The YK-EP chillers feature compressor drivelines with industrial-grade open motors, which mean less downtime, said Johnson Controls. If a motor failure occurs, the chiller can be brought back online faster and at a reduced cost, when compared with chillers that utilize hermetic motors, the company said.
The benefits realized by the university as a result of installing the YK-EP chiller were summarized by Bill Blair of Texas Air Systems, sales agent for Johnson Controls, “The YK-EP chillers were the best option for UTA because of their high efficiency at both design and off-design conditions, and the reliability provided by their open motors.”

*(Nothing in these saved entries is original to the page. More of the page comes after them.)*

(** C8: the numbering prefixes realise the documented priority: sorting
    the six codes as strings, from whatever order they are listed in,
    yields R3, ALL, R012, R0, R1, R2, each strictly before the next. *)
Theorem location_codes_sort_by_priority (l : list string) :
  l ≡ₚ Location.codes →
  Py.sorted l =
    [Location.R3; Location.ALL; Location.R012;
     Location.R0; Location.R1; Location.R2] ∧
  Py.str_lt Location.R3 Location.ALL = true ∧
  Py.str_lt Location.ALL Location.R012 = true ∧
  Py.str_lt Location.R012 Location.R0 = true ∧
  Py.str_lt Location.R0 Location.R1 = true ∧
  Py.str_lt Location.R1 Location.R2 = true.
Proof.
  intros Hp. split; [|by vm_compute].
  apply sorted_unique; [done|].
  repeat constructor.
Qed.

Lemma location_codes_sort_by_priority_witness :
  Py.sorted (map fst BaseEvent.LOCATION_CHOICES) =
    ["1-r3"; "2-all"; "3-r012"; "4-r0"; "5-r1"; "6-r2"]%string.
Proof.
  apply (location_codes_sort_by_priority (map fst BaseEvent.LOCATION_CHOICES)).
  symmetry.
  exact (Permutation_cons_append
           [Location.ALL; Location.R012; Location.R0; Location.R1; Location.R2]
           Location.R3).
Defined.

(** ** Ordering of [Time] records *)

Section time_order.
(* ===== verification/Prelude.v ===== *)
(** * Memgraph controller: verification library (root file)

    The program is the controller of a two-pod highly available Memgraph
    deployment on Kubernetes.  Every instance watches the data pods
    ("<statefulset>-0", "<statefulset>-1" and further replicas), proxies client
    connections to the main through a read/write gateway and to a replica
    through a read-only gateway, and serves an HTTP API.  The elected leader
    also reconciles the replication roles and fails over to the strict-sync
    standby.  Which of the two data pods is the target main is an index kept in
    a ConfigMap.

    ** Files, in the order of their dependencies

    - Prelude.v: Go errors, results, the panic monad [M] with its notations,
      the frame reasoning [keeps R m] (every run of [m] is in [R]), the
      totality reasoning [safe P m Q] (from [P], [m] returns, without a panic,
      in [Q]), their hint databases and tactics, list tallies.
    - GoStrings.v, GoTime.v, GoDuration.v, GoNet.v: what the code uses of Go's
      strings, strconv, fmt, time and net packages, float64 included.
    - Config.v ([common/config.go]), Logging.v ([common/logging.go]),
      GatewayConfig.v ([gateway/config.go]), Pods.v (pod readiness,
      [controller/kubernetes.go]).
    - The gateway: RateLimiter.v ([rate_limiter.go]), ConnectionTracker.v
      ([connection_tracker.go]), GatewayServer.v ([server.go]: state, upstream
      switch, admission), GatewayHandlers.v ([Start], [handleConnection],
      [proxyConnections] and the step relation [hstep] of all goroutines),
      GatewayLoops.v (the accept loop and the clean-up loops),
      GatewayInterleaving.v (the races of a switch with the handlers, one
      critical section per step).
    - Memgraph: DataInfo.v (replication health and the [data_info] parsers),
      World.v (everything outside the repository), ConnectionPool.v,
      MemgraphClient.v, MemgraphNode.v (files of the same names).
    - Metrics.v ([metrics/metrics.go]), Queues.v (the two event queues with
      their deduplication), LeaderElection.v, ProberState.v (counters).
    - ControllerState.v: the struct [MemgraphController] as the record [Ctl],
      and [effects P], what a piece of code may do to it.  Controller.v
      ([controller_core.go]), Failover.v ([queue_failover.go]), Cluster.v
      ([memgraph_cluster.go]), Health.v ([isHealthy], the preStop hook,
      [reconcileGateway]), Reconcile.v ([controller_reconcile.go],
      [queue_reconcile.go]), Events.v ([controller_events.go]), Prober.v
      ([prober.go]), Lifecycle.v (leadership callbacks, shutdown, reset of all
      connections), Status.v ([GetClusterStatus], [status_api.go],
      [httpapi/types.go]), Startup.v ([main.go], [NewMemgraphController],
      [Initialize]), HttpApi.v ([httpapi/server.go]: the handlers), HttpServer.v
      (the same file: the server, its routes and its timeouts).
    - Contract.v: the abstract specification of the controller and its
      refinement by the failover and the reconciliation; System.v: the
      controller as a transition system, one operation per step; Liveness.v:
      failovers that go through; Handover.v: leadership moving between
      instances.
    - Lifetime.v: the specification of an instance's whole life, from the start
      without an index through discovery; Process.v: the process itself, the
      select loops of [Run], of the prober and of the queue workers, the signal
      handler and [main] ([proc_step]), from [main]'s start to its end.
      Instances.v: any number of such processes over one world.
    - Threads.v: code cut into actions, threads, a mutex, pools of threads,
      their termination, and a program logic for them (a class [Discipline]
      says what the threads agree on); Goroutines.v: the controller's
      goroutines as such threads; Concurrency.v: the contract, progress and
      termination under every interleaving.
    - Sim.v is a small world for the witnesses and models no code.

    ** How state and operations correspond to the code

    An operation of the controller is a function [M (Ctl W) A]: it takes the
    state and returns a value or a panic with the new state, so every early
    return, ignored error and nil dereference of the code is in the definition.
    A Go error is a value of [error] or [option error].  Nodes are mutable Go
    objects reached through the cluster map; they are referred to by their key.
    What the repository does not contain (the Bolt driver, the Kubernetes API
    and informer cache, YAML, the environment, the clock, the order of a map
    iteration, the case a [select] takes) is the class [World], whose
    operations are arbitrary functions on an abstract state [W]; what
    Kubernetes answers during the start is the record [Boot].  [WorldOrder],
    that a map iteration visits each key once, is the only law most theorems
    assume; those of Liveness.v also assume [Cooperative], a reachable, obedient
    standby and a writable ConfigMap, and each witness runs them in Sim.v.

    The state carries a trace of observable events ([io]: queries with their
    address, ConfigMap writes, gateway switches, disconnections, node
    refreshes).  The trace is a ghost: nothing reads it.  Safety is stated on
    it.

    Components interact as in the code: informer callbacks, the HTTP API and
    the prober enqueue events (Events.v, Prober.v into Queues.v); the queue
    workers take them out and run the failover check (Failover.v) or the
    reconciliation (Reconcile.v), which call the node methods (MemgraphNode.v
    over MemgraphClient.v over ConnectionPool.v) and switch the gateways
    (GatewayServer.v).  System.v has one operation per such entry point, and
    between any two of them the world changes at will.

    ** What the theorems show

    - The contract (Contract.v, System.v, Concurrency.v): for every interleaving
      of the goroutines' actions the history of events is a run of the
      specification; a database is promoted, and the index stored, only behind
      a closed read/write gateway; the indexes stored alternate; no goroutine
      panics, none waits for the mutex for ever, and every run ends.
      [thread_is_operation] ties the actions to the operations.
    - The process and its instances (Lifetime.v, Process.v, Instances.v): from
      the moment [main] waits, through discovery, failovers and the shutdown, the
      history of every instance is a run of the specification; which two steps
      can crash the process, and how it ends; an instance that does not lead
      writes nothing; and how two instances can hold open gateways to two mains.
    - Failover (Failover.v, Liveness.v, Prober.v, Handover.v): which address is
      promoted, after which checks, with which outcome; that it goes through
      when the standby cooperates; which events never lead to one; and what a
      new leader inherits.
    - Reconciliation and discovery (Reconcile.v, Cluster.v): termination, what
      is demoted, registered and dropped, when databases are written, refresh.
    - Gateways (RateLimiter.v to GatewayInterleaving.v, Health.v,
      Controller.v): accounting of connections from [Accept] to their end, no
      handler on a stale upstream, the token bucket's bound, where both gateways point.
    - The surroundings: the HTTP API, its routing and its timeouts, the status,
      the start and the shutdown, the configurations, logging, leadership,
      queues, parsers.
    - Examples, and theorems of the error kind, record crashes and surprises:
      in Startup.v the start-ups that crash, in Process.v and Lifecycle.v the
      double close of the stop channel, the pod that arrives during a discovery
      and the prober that outlives its stop, in HttpServer.v the hook that is
      never answered, in GatewayLoops.v the loop that spins, in Handover.v the outage from a stale index, in
      Prober.v the failover that never happens, in Concurrency.v the gateway
      that opens behind the preStop hook's back and the discovery that overwrites
      a failover.

    ** Integers, bounds and fuel

    Counters and indexes are [Z] with [int32], [int64] or [uint64] wrapping
    written where the code can reach it; durations are nanoseconds; the token
    bucket and [Duration.Seconds] use IEEE binary64 from SpecFloat.  Fuel occurs
    only in the scanners of Go's library ([skip_spaces], [sscanf_skip_space],
    [trim_right_rev], [duration_components], [ipv6_groups]): it is the length of
    the input, every round of which consumes at least one character, or the
    eight groups of an IPv6 address.  The preStop loop takes the number of ticks
    its context allows; the HTTP handler is modelled for every number.

    ** Atomicity

    The definitions of Failover.v to HttpApi.v describe an operation that nothing
    interrupts, and the theorems of these files are about such runs; so are
    System.v, Liveness.v, Handover.v, Lifetime.v, Process.v and Instances.v.  Goroutines.v cuts the operations that
    take [operationMu], the health check and the preStop hook after every call
    they make, and Concurrency.v interleaves them with everything else.  One
    action is one call on a node (with its queries), a gateway, a queue, the
    pod cache or the ConfigMap, or one helper: [isHealthy], [Refresh],
    [updateReadGatewayUpstream], [protectReadGatewayBeforeRoleChange],
    [getHealthyRole], [lastChancePing], the two checks of the prober, the
    recording of metrics.  An informer callback and a request other than
    preStop are one action.  The gateways have an interleaving of their
    own, in GatewayHandlers.v and GatewayInterleaving.v.  Go's memory model is
    taken to be sequentially consistent.

    The theorems of Lifetime.v and Process.v start with an instance that has no
    index.  They assume that the ConfigMap, when it has an index, has 0 or 1
    ([IndexLaws]): the program writes nothing else and does not check what it
    reads.  Those of System.v and Concurrency.v start once the index is loaded
    ([two_pods], [sound]): discovery does not take the mutex, and interrupted
    by a failover it breaks the contract (at the end of Concurrency.v).

    ** Not modelled

    What is logged, and the handlers of log/slog; sockets, TLS and the bytes
    copied; the gateways' Prometheus calls and wait groups; client-go's election
    protocol (its callbacks come in any order and number), informers and REST
    configuration; the listener, the mux and the graceful shutdown of the HTTP
    server (the mux and the write timeout are used by their documentation), JSON
    encoding and promhttp; the Helm chart, scripts and tests.

    ** Plan

    Done: all components above.  Next: informer callbacks and the read-only
    gateway cut into actions; the instances of Instances.v with the actions of
    Concurrency.v; liveness under concurrency. *)

From stdpp Require Export base tactics list gmap strings pretty sorting.
From Stdlib Require Export ZArith Lia Ascii.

TDIndustries, one of the largest mechanical contractors in north and southwest Texas, helped secure funding for the project from SECO, targeting money that is designated for state projects that meet specific payback criteria. For the balance of the funding, University of Texas Arlington and TDIndustries entered into a performance contract, whereby the energy savings would pay for the improvements. The savings for the entire project are projected to be over $1.1 million a year.
Barry Whaley, TD account executive, said, “Our project at UT Arlington addresses not only energy-cost reduction through equipment replacement, but also the university’s need to upgrade its infrastructure to provide increased systems reliability. Other elements of the project will help the university save energy by providing our Continuous Commissioning® services over the life of the program — insuring the persistence of the projected savings.”
In addition to the two new YK-EP chillers, the main plant at the university includes two 2,000 TR York model YK centrifugal chillers and one 3,400 TR York model YD centrifugal chiller. “The reason we have loved York chillers is simply because they are reliable units,” Harrison said.